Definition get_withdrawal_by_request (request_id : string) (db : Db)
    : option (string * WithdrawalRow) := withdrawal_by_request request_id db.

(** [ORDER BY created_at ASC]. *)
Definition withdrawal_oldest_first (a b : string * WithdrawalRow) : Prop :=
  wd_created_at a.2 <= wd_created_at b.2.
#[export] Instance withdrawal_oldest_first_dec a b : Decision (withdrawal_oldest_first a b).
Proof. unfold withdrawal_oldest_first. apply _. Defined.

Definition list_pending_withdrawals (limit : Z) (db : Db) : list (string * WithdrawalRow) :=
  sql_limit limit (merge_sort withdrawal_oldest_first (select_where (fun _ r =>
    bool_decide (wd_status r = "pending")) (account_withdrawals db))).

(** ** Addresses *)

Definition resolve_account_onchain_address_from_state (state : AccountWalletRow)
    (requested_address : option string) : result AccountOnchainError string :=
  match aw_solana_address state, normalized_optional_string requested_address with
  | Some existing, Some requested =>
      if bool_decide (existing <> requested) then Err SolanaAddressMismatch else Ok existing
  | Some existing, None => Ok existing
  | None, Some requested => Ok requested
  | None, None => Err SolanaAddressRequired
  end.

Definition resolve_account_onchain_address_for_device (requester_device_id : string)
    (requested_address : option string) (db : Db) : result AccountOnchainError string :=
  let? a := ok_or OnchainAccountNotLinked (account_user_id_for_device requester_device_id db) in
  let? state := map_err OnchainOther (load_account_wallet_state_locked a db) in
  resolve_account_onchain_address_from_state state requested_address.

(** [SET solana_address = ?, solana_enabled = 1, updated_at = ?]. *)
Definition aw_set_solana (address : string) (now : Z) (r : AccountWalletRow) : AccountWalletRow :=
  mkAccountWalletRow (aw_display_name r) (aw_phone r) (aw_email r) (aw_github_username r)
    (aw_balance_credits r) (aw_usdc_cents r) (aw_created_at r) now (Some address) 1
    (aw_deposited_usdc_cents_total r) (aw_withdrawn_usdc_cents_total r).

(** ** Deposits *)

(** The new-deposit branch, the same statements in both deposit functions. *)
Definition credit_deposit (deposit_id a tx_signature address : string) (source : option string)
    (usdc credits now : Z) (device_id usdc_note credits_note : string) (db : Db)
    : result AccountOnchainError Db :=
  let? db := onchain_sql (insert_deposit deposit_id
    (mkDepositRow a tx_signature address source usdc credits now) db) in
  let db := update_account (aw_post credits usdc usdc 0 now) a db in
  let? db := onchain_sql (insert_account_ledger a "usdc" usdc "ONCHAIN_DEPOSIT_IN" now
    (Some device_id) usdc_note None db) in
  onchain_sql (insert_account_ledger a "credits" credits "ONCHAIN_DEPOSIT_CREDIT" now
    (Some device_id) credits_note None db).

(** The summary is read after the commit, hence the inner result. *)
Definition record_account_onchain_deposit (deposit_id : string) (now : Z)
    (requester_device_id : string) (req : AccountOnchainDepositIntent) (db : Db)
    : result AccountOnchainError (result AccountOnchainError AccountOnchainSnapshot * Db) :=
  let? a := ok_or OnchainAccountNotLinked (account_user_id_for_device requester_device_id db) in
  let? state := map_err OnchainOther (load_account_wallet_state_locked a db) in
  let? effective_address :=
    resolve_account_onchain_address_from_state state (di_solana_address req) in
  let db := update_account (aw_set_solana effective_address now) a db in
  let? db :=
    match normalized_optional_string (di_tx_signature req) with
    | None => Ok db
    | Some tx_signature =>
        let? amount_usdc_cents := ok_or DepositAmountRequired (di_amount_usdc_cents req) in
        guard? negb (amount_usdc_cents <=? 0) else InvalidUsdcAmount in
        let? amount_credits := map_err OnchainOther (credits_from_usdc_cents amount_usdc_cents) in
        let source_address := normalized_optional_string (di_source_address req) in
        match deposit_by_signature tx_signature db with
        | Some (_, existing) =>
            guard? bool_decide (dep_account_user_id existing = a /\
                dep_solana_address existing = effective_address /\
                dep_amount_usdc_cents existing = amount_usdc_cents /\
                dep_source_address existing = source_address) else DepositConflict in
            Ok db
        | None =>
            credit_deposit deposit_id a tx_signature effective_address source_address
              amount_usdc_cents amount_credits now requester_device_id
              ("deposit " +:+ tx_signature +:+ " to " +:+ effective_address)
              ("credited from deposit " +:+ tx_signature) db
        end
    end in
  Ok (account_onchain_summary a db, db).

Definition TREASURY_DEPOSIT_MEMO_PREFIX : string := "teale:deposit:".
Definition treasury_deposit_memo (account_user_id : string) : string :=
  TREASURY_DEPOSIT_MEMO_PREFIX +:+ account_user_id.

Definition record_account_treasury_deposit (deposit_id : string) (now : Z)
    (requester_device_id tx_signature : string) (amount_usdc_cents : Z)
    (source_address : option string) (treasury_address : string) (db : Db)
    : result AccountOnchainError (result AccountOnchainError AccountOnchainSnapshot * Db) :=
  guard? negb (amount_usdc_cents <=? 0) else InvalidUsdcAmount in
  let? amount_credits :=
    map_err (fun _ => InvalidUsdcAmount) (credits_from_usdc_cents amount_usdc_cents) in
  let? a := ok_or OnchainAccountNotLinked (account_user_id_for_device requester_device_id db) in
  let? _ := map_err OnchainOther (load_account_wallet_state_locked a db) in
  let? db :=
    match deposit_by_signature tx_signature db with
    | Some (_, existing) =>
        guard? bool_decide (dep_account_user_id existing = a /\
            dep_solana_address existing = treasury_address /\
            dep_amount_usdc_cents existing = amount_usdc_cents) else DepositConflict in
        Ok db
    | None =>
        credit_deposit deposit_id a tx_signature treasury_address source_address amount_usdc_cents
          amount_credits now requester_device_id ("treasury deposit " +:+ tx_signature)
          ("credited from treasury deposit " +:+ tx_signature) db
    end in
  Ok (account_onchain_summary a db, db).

━━━━━━━━━━━━━━━━━━━━

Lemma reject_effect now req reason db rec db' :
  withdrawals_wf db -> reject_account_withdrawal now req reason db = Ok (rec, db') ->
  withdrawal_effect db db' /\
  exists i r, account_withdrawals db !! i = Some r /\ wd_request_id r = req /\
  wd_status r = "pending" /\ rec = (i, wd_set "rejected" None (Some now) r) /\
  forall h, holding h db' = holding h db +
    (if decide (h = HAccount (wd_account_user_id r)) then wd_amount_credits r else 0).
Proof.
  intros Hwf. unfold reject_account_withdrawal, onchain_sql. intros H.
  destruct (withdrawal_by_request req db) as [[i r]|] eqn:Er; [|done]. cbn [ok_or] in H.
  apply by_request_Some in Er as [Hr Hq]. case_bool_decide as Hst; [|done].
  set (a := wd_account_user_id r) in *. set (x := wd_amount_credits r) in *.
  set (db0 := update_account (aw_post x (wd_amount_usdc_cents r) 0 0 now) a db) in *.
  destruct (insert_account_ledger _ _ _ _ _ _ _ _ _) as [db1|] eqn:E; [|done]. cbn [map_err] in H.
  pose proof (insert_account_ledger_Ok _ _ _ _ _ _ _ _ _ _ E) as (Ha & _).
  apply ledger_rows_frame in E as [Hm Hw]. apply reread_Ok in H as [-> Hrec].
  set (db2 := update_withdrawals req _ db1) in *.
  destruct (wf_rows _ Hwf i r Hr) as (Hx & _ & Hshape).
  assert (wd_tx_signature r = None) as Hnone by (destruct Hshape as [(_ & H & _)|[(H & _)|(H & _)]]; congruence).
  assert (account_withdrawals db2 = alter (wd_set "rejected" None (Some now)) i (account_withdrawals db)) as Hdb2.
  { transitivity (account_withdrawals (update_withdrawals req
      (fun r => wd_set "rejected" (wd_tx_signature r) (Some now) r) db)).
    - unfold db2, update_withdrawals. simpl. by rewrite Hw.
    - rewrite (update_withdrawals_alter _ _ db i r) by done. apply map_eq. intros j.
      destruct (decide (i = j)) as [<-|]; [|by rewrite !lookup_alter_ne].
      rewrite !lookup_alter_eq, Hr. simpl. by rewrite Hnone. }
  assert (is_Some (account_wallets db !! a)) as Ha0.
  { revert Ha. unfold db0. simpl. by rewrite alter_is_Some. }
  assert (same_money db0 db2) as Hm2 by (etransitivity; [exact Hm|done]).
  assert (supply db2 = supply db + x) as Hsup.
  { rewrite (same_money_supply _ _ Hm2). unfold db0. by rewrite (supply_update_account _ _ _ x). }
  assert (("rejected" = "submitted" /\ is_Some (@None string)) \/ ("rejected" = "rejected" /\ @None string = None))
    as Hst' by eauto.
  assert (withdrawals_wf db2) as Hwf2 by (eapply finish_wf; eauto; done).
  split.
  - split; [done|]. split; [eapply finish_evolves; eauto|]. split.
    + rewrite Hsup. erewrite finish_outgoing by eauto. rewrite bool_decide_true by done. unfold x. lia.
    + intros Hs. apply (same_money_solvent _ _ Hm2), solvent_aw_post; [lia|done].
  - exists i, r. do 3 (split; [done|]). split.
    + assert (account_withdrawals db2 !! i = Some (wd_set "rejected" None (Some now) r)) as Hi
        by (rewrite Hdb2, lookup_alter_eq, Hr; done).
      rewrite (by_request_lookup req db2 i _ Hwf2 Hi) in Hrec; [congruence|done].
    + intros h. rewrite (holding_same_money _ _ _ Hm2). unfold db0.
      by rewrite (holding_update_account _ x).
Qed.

━━━━━━━━━━━━━━━━━━━━

▶ [Exercise]: What is asked for is an exact copy of the lines above from the one containing "- rewrite (update_withdrawals_alter" through the one containing "rewrite (same_money_supply _", and only those.

▶ [Solution below]:
    - rewrite (update_withdrawals_alter _ _ db i r) by done. apply map_eq. intros j.
      destruct (decide (i = j)) as [<-|]; [|by rewrite !lookup_alter_ne].
      rewrite !lookup_alter_eq, Hr. simpl. by rewrite Hnone. }
  assert (is_Some (account_wallets db !! a)) as Ha0.
  { revert Ha. unfold db0. simpl. by rewrite alter_is_Some. }
  assert (same_money db0 db2) as Hm2 by (etransitivity; [exact Hm|done]).
  assert (supply db2 = supply db + x) as Hsup.
  { rewrite (same_money_supply _ _ Hm2). unfold db0. by rewrite (supply_update_account _ _ _ x). }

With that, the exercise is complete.